İspanyolca oku
Bunlar kimsenin duymak istemeyeceği kelimeler: Alzheimer hastalığı ve demans. Nüfus yaşlandıkça, artan sayıda yaşlı yetişkin, değerli anılarını, düşünme yeteneklerini ve nihayetinde günlük yaşamın en temel işlevlerini bile yerine getirme yeteneklerini yavaş yavaş kaybediyor.
Araştırmacılar, bunama hastalıklarının çok çeşitli ve karmaşık olduğunu, bu hastalıkların nasıl önleneceği konusunda cevaplardan çok soruların kaldığını söylüyor.
“Bu, birden fazla patolojisi olan bir durum,” dedi Alzheimer Derneği’nin tıbbi ve bilimsel danışma grubunun eski başkanı Cynthia Lemere. “Şu anda çok fazla araştırma yapılıyor.”
Demansların birçok nedeni olmasına rağmen araştırmaların çoğu, tüm vakaların yüzde 60-70’ini oluşturan Alzheimer hastalığı etrafında dönüyor. Alzheimer Derneği’ne göre6,2 milyondan fazla insan Alzheimer hastalığıyla yaşıyor ve bu sayının 2050 yılına kadar iki katına çıkması bekleniyor.

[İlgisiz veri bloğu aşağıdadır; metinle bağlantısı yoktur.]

Lemma key_renders (videos : list Video) i s k :
  videos <> [] -> 0 <= i -> currentVideoIndex s = Num i ->
  exists s' j, key Video videos s k = Some s' /\
               currentVideoIndex s' = Num j /\
               0 <= j < Z.of_nat (length videos).
Proof.
  intros Hne Hi Hs. pose proof (length_pos videos Hne) as Hn.
  assert (Hin : forall s' j, currentVideoIndex s' = Num j ->
                  0 <= j < Z.of_nat (length videos) ->
                  rendered Video videos s' = Some s').
  { intros s' j Hs' Hj. unfold rendered, element. rewrite Hs'.
    assert ((j <? 0) = false) as -> by (apply Z.ltb_ge; lia).
    destruct (lookup_lt_is_Some_2 videos (Z.to_nat j) ltac:(lia)) as [v ->].
    reflexivity. }
  destruct k; unfold key.
  - pose proof (index_nextVideo videos i s Hne Hi Hs) as Hnext.
    pose proof (Z.mod_pos_bound (i + 1) _ Hn) as Hb.
    eexists _, _. split; [exact (Hin _ _ Hnext Hb)|]. split; [exact Hnext|exact Hb].
  - pose proof (index_previousVideo videos i s Hne Hi Hs) as Hprev.
    pose proof (Z.mod_pos_bound (i - 1 + Z.of_nat (length videos)) _ Hn) as Hb.
    eexists _, _. split; [exact (Hin _ _ Hprev Hb)|]. split; [exact Hprev|exact Hb].
Qed.

Lemma keys_render (videos : list Video) (ks : list Key) : forall i s,
  videos <> [] -> 0 <= i < Z.of_nat (length videos) ->
  currentVideoIndex s = Num i ->
  exists s' j,
    fold_left (fun o k => match o with
                          | Some s => key Video videos s k
                          | None => None
                          end) ks (Some s) = Some s' /\
    currentVideoIndex s' = Num j /\ 0 <= j < Z.of_nat (length videos).
Proof.
  induction ks as [|k ks IH]; intros i s Hne Hi Hs.
  - exists s, i. auto.
  - destruct (key_renders videos i s k Hne (proj1 Hi) Hs) as (s1 & j1 & Hk & Hs1 & Hj1).
    simpl. rewrite Hk. exact (IH j1 s1 Hne Hj1 Hs1).
Qed.

(** X11.  [src/carousel.tsx] cannot show an empty list: its first
    render throws, so no key is ever handled.  With a list that is not
    empty no sequence of keys makes a render throw: after each of them
    the index is a number that designates a video of the list. *)
Theorem unguarded_carousel_renders_iff_not_empty
    (v : Video) (vs : list Video) (ks : list Key) :
  session Video [] ks = None /\
  exists s j, session Video (v :: vs) ks = Some s /\
              currentVideoIndex s = Num j /\
              0 <= j < Z.of_nat (length (v :: vs)).
Proof.
  split.
  - unfold session. change (rendered Video [] initial) with (@None State).
    apply thrown_stays_thrown.
  - unfold session. change (rendered Video (v :: vs) initial) with (Some initial).
    apply (keys_render (v :: vs) ks 0 initial); [discriminate| |reflexivity].
    simpl length. lia.
Qed.

End Videos.

Lemma next_and_previous_video_are_inverse_witness :
  let videos := ["a"; "b"; "c"]%string in
  let s := {| currentVideoIndex := Num 2; direction := 1; cropVideo := false |} in
  currentVideoIndex (previousVideo string videos (nextVideo string videos s)) = Num 2.
Proof.
  intros videos s.
  assert (Hi : 0 <= 2 < Z.of_nat (length videos)) by (simpl; lia).
  exact (proj1 (next_and_previous_video_are_inverse videos 2 s Hi eq_refl)).
Defined.

Lemma next_video_full_cycle_witness :
  let videos := ["a"; "b"; "c"]%string in
  let s := {| currentVideoIndex := Num 1; direction := -1; cropVideo := false |} in
  currentVideoIndex (Nat.iter 3 (nextVideo string videos) s) = Num 1.
Proof.
  intros videos s.
  assert (Hi : 0 <= 1 < Z.of_nat (length videos)) by (simpl; lia).
  exact (next_video_full_cycle videos 1 s Hi eq_refl).
Defined.

Lemma guarded_navigation_lands_on_a_video_witness :
  let s := run string [Next string ["a"; "b"; "c"; "d"]%string;
                       Previous string ["a"; "b"; "c"; "d"]%string;
                       Previous string ["a"; "b"; "c"; "d"]%string] initial in
  currentVideoIndex s = Num 3 /\
  exists j, currentVideoIndex (nextVideo_guarded string ["a"; "b"]%string s) = Num j /\
            0 <= j /\ is_Some (["a"; "b"]%string !! Z.to_nat j).
Proof.
  split; [reflexivity|].
  assert (Hne : ["a"; "b"]%string <> []) by discriminate.
  exact (proj1 (guarded_navigation_lands_on_a_video _ ["a"; "b"]%string Hne)).
Defined.

End VideoExtras.

(** ** Properties of the visibility countdown *)

Module VisibilityFacts.
Import Visibility.

Lemma elapse_single_due t id d o :
  pending o = [(id, d)] -> d <= t ->
  pending (elapse t o) = [] /\ opacity (elapse t o) = 0.
Proof.
  intros Hp Hd. unfold elapse. simpl. rewrite Hp.
  rewrite (filter_cons_True (fun tm : nat * Z => tm.2 <= t)) by exact Hd.
  rewrite (filter_cons_False (fun tm : nat * Z => t < tm.2)) by (simpl; lia).
  auto.
Qed.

Federal hükümet Alzheimer araştırmalarına yıllık yaklaşık 3,1 milyar dolar harcıyor. 250 milyon dolar daha Alzheimer Derneği’nden geliyor ve geçen yıl Amerikan Kalp Derneği, Bill Gates ile ortak bir beyin sağlığı araştırma projesi duyurdu ve Alzheimer ve ilgili bunamaların erken teşhisini ve tedavisini hızlandırmak için araştırma merkezleri arasında küresel bir ağ oluşturma çabasına destek verdi.
Birçok ilaç test ediliyor. Bazıları hastalığın ayırt edici özelliklerinden biri olarak kabul edilen beta-amiloid proteininin peşine düşerek çalışır. Bu protein beyinde biriktiğinde, bir araya gelerek sinir hücrelerinin arasına yapışan plaklar oluşturur ve hücrelerin iletişim kurma becerisine müdahale eder.

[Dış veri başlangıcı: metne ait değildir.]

Lemma phases_end_unfold (self : Trace) (tid : TaskID)
  (loops_df : list LoopRow) :
  df_rtapp_loop self (TaskTID tid) = Ok loops_df ->
  df_rtapp_phases_end self (TaskTID tid)
  = Ok (map (fun r => mkPhaseRow (__comm r) (__pid r) (phase r) (Time r))
          (sort_stable time_asc
             (groupby_head1 same_phase
                (sort_stable counters_desc (filter is_end loops_df))))).
Proof.
  intros Hloops. pose proof (task_loops_rows _ _ _ Hloops) as Htask.
  unfold df_rtapp_phases_end, _get_rtapp_phases.
  rewrite Hloops. cbn [bind].
  change ("end" =? "start")%string with false.
  change ("end" =? "end")%string with true. cbv iota.
  change (fun r : LoopRow => (event r =? "end")%string) with is_end.
  unfold groupby_head1.
  rewrite (groupby_head1_from_ext_in same_group same_phase); [reflexivity |].
  assert (Hends : forall r,
             In r (sort_stable counters_desc (filter is_end loops_df)) ->
             event r = "end"%string /\ __pid r = pid tid
             /\ __comm r = comm tid).
  { intros r Hr.
    apply (Permutation_in _ (sort_stable_Permutation _ _)) in Hr.
    apply filter_In in Hr. destruct Hr as [Hr He].
    rewrite Forall_forall in Htask. split; [| apply Htask, Hr].
    apply String.eqb_eq. exact He. }
  intros a b Ha Hb. simpl in Ha, Hb.
  destruct (Hends a Ha) as (Ea & Pa & Ca).
  destruct (Hends b Hb) as (Eb & Pb & Cb).
  apply same_group_task; congruence.
Qed.

(** Beyond the claims: the frame of the phases' starts is ordered by
    time and has one row for every phase that has a start event with
    [phase_loop = 0], the first such event of the phase in the trace. *)
Theorem phases_start_frame (self : Trace) (tid : TaskID)
  (loops_df : list LoopRow) :
  df_rtapp_loop self (TaskTID tid) = Ok loops_df ->
  exists starts,
    df_rtapp_phases_start self (TaskTID tid) = Ok starts
    /\ StronglySorted Z.le (map p_Time starts)
    /\ NoDup (map p_phase starts)
    /\ (forall r,
          In r starts <->
          exists earlier raw later,
            loops_df = earlier ++ raw :: later
            /\ is_first_start raw = true
            /\ r = mkPhaseRow (__comm raw) (__pid raw) (phase raw) (Time raw)
            /\ Forall (fun r' => is_first_start r' = true ->
                                 phase r' <> phase raw) earlier).
Proof.
  intros Hloops. pose proof (task_loops_rows _ _ _ Hloops) as Htask.
  rewrite Forall_forall in Htask.
  rewrite (phases_start_unfold _ _ _ Hloops).
  eexists. split; [reflexivity |].
  assert (Hstart : forall r, In r (filter is_first_start loops_df) ->
                     event r = "start"%string /\ __pid r = pid tid
                     /\ __comm r = comm tid).
  { intros r Hr. apply filter_In in Hr. destruct Hr as [Hr Hf].
    split; [| apply Htask, Hr].
    apply andb_prop in Hf. apply String.eqb_eq, Hf. }
  split; [| split].
  - rewrite map_map. cbn [p_Time]. apply sort_stable_time_asc_sorted.
  - rewrite map_map. cbn [p_phase].
    eapply Permutation_NoDup.
    + apply Permutation_map, Permutation_sym, sort_stable_Permutation.
    + apply ForallOrdPairs_NoDup_map.
      eapply ForallOrdPairs_impl_in;
        [| apply (groupby_head1_from_pairs same_group)].
      intros a b Ha Hb Hab. simpl in Hab.
      apply groupby_head1_from_In in Ha, Hb.
      destruct (Hstart a Ha) as (Ea & Pa & Ca).
      destruct (Hstart b Hb) as (Eb & Pb & Cb).
      rewrite same_group_task in Hab by congruence.
      unfold same_phase in Hab. apply Z.eqb_neq in Hab. congruence.
  - intros r. rewrite in_map_iff. split.
    + intros (raw & <- & Hraw).
      apply (Permutation_in _ (sort_stable_Permutation _ _)) in Hraw.
      apply (groupby_head1_from_split same_group same_group_trans) in Hraw.
      destruct Hraw as (l1 & l2 & Hsplit & _ & Hun).
      destruct (filter_split _ _ _ _ _ Hsplit)
        as (e & la & Hl & He & _ & Hf).
      exists e, raw, la. repeat split; try assumption.
      rewrite Forall_forall. intros r' Hr' Hf' Hp.
      assert (Hin : In r' l1).
      { rewrite <- He. apply filter_In. split; assumption. }
      assert (Hs : same_group raw r' = true).
      { assert (Hraw : In raw (filter is_first_start loops_df)).
        { rewrite Hsplit. apply in_or_app. right. left. reflexivity. }
        assert (Hr'' : In r' (filter is_first_start loops_df)).
        { rewrite Hsplit. apply in_or_app. left. exact Hin. }
        destruct (Hstart raw Hraw) as (Ea & Pa & Ca).
        destruct (Hstart r' Hr'') as (Eb & Pb & Cb).
        rewrite same_group_task by congruence.
        unfold same_phase. apply Z.eqb_eq. symmetry. exact Hp. }
      assert (existsb (same_group raw) l1 = true)
        by (apply existsb_exists; exists r'; tauto).
      congruence.
    + intros (earlier & raw & later & Hl & Hf & -> & Hearlier).
      exists raw. split; [reflexivity |].
      apply (Permutation_in _
               (Permutation_sym (sort_stable_Permutation _ _))).
      apply (groupby_head1_from_split same_group same_group_trans).
      exists (filter is_first_start earlier), (filter is_first_start later).
      repeat split.
      * rewrite Hl, filter_app. simpl. rewrite Hf. reflexivity.
      * apply not_true_is_false. intros Hex. apply existsb_exists in Hex.
        destruct Hex as (r' & Hr' & Hs). apply filter_In in Hr'.
        destruct Hr' as [Hr' Hf']. rewrite Forall_forall in Hearlier.
        apply (Hearlier r' Hr' Hf').
        apply same_group_same_phase in Hs. unfold same_phase in Hs.
        apply Z.eqb_eq in Hs. symmetry. exact Hs.
Qed.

Boston’daki Brigham ve Kadın Hastanesi Ann Romney Nörolojik Hastalıklar Merkezi ve Harvard Tıp Fakültesi’nde nöroloji doçenti olan Lemere, son yirmi yıldır Alzheimer aşısı ve amiloid plaklarına saldıracak antikorlar üzerinde çalışıyor.
Denemeler bir miktar potansiyel gösterse de, kan-beyin bariyerini aşacak yeterli miktarda antikor elde etmek zor oldu, dedi. Yine de, “bu sınıfta gelecek vaat eden üç veya dört ilaç var.” Amiloid plakları hedef alan bir ilaç bu yaz Gıda ve İlaç Dairesi’nden koşullu onay aldı ve faydalarını doğrulamak için daha fazla test gerekiyor.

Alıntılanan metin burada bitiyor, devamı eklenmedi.